An Introductory Guide to Koopman Learning

TL;DR

This paper provides a comprehensive introduction to Koopman learning, focusing on rigorous, convergent data-driven methods for analyzing nonlinear dynamical systems through spectral analysis and forecasting.

Contribution

It offers a unified, rigorous framework for error control, convergence proofs, and reviews advanced techniques for spectral computation in Koopman analysis.

Findings

Provides an elementary proof of convergence for generalized Laplace analysis.

Reviews state-of-the-art methods for computing continuous spectra.

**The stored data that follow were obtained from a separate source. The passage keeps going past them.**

(** * topology_docker: the base Docker node

    A shallow embedding of [lib/topology_docker/node.py] (class
    [DockerNode]) and the properties of its lifecycle operations.

    The node talks to two collaborators that are not part of the module:
    the docker client ([self._client]) and the shell-execution entry point
    of the base node ([self(...)]).  Every call to either of them is an
    externally visible event that may raise.  The embedding threads the
    node object and the history of issued calls through a small state and
    error monad; the collaborators are an arbitrary function from the
    history and the call to an outcome.  They answer calls and do nothing
    else: they do not assign to the attributes of the node. *)

From Stdlib Require Import Ascii.
From stdpp Require Import gmap strings list pretty.

Set Warnings "-register-all".

(** ** Python values *)

(** The values the collaborators hand back: JSON-like responses. *)
Inductive value : Type :=
| VNone
| VBool (b : bool)
| VInt (z : Z)
| VStr (s : string)
| VList (items : list value)
| VDict (entries : list (string * value)).

(** The exceptions that can travel through the node's methods: the lookup
    failures of the subscripts written in the module, and whatever the
    collaborators raise. *)
Inductive Exc : Type :=
| KeyError (key : string)
| TypeError
| APIError (message : string).

(** First binding of [k] in an ordered sequence of entries. *)
Fixpoint assoc {V : Type} (k : string) (entries : list (string * V)) : option V :=
  match entries with
  | [] => None
  | (k', v) :: rest => if decide (k = k') then Some v else assoc k rest
  end.

(** [d[k]] for a string key: only a dict can be subscripted by a string. *)
Definition getitem (d : value) (k : string) : Exc + value :=
  match d with
  | VDict entries =>
      match assoc k entries with
      | Some v => inr v
      | None => inl (KeyError k)
      end
  | _ => inl TypeError
  end.

(** ** Calls to the collaborators *)

(** A docker call is recorded by its method and its arguments, a command
    run in the node by its text and its shell.  The receivers are not
    recorded: every docker call is made on the client the node created at
    construction, which no operation replaces, and every command is run in
    the node itself. *)
Inductive Call : Type :=
| Client_init
| Client_create_host_config (privileged : bool) (network_mode : string) (binds : value)
| Client_create_container (image command name : string) (detach tty : bool)
    (host_config : value)
| Client_start (container : value)
| Client_inspect_container (container : value)
| Client_stop (container : value)
| Client_wait (container : value)
| Client_remove_container (container : value)
| Client_pause (container : value)
| Client_unpause (container : value)
| Node_call (command shell : string).

Inductive Outcome : Type :=
| Returns (v : value)
| Raises (e : Exc).

(** The collaborators: what the next call does after a given history. *)
Definition Runtime : Type := list Call -> Call -> Outcome.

Offers a structured overview suitable for both newcomers and experts.

Abstract

Koopman operators provide a linear framework for data-driven analyses of nonlinear dynamical systems, but their infinite-dimensional nature presents major computational challenges. In this article, we offer an introductory guide to Koopman learning, emphasizing rigorously convergent data-driven methods for forecasting and spectral analysis. We provide a unified account of error control via residuals in both finite- and infinite-dimensional settings, an elementary proof of convergence for generalized Laplace analysis -- a variant of filtered power iteration that works for operators with continuous spectra and no spectral gaps -- and review state-of-the-art approaches for computing continuous spectra and spectral measures. The goal is to provide both newcomers and experts with a clear, structured overview of reliable data-driven techniques for Koopman spectral analysis.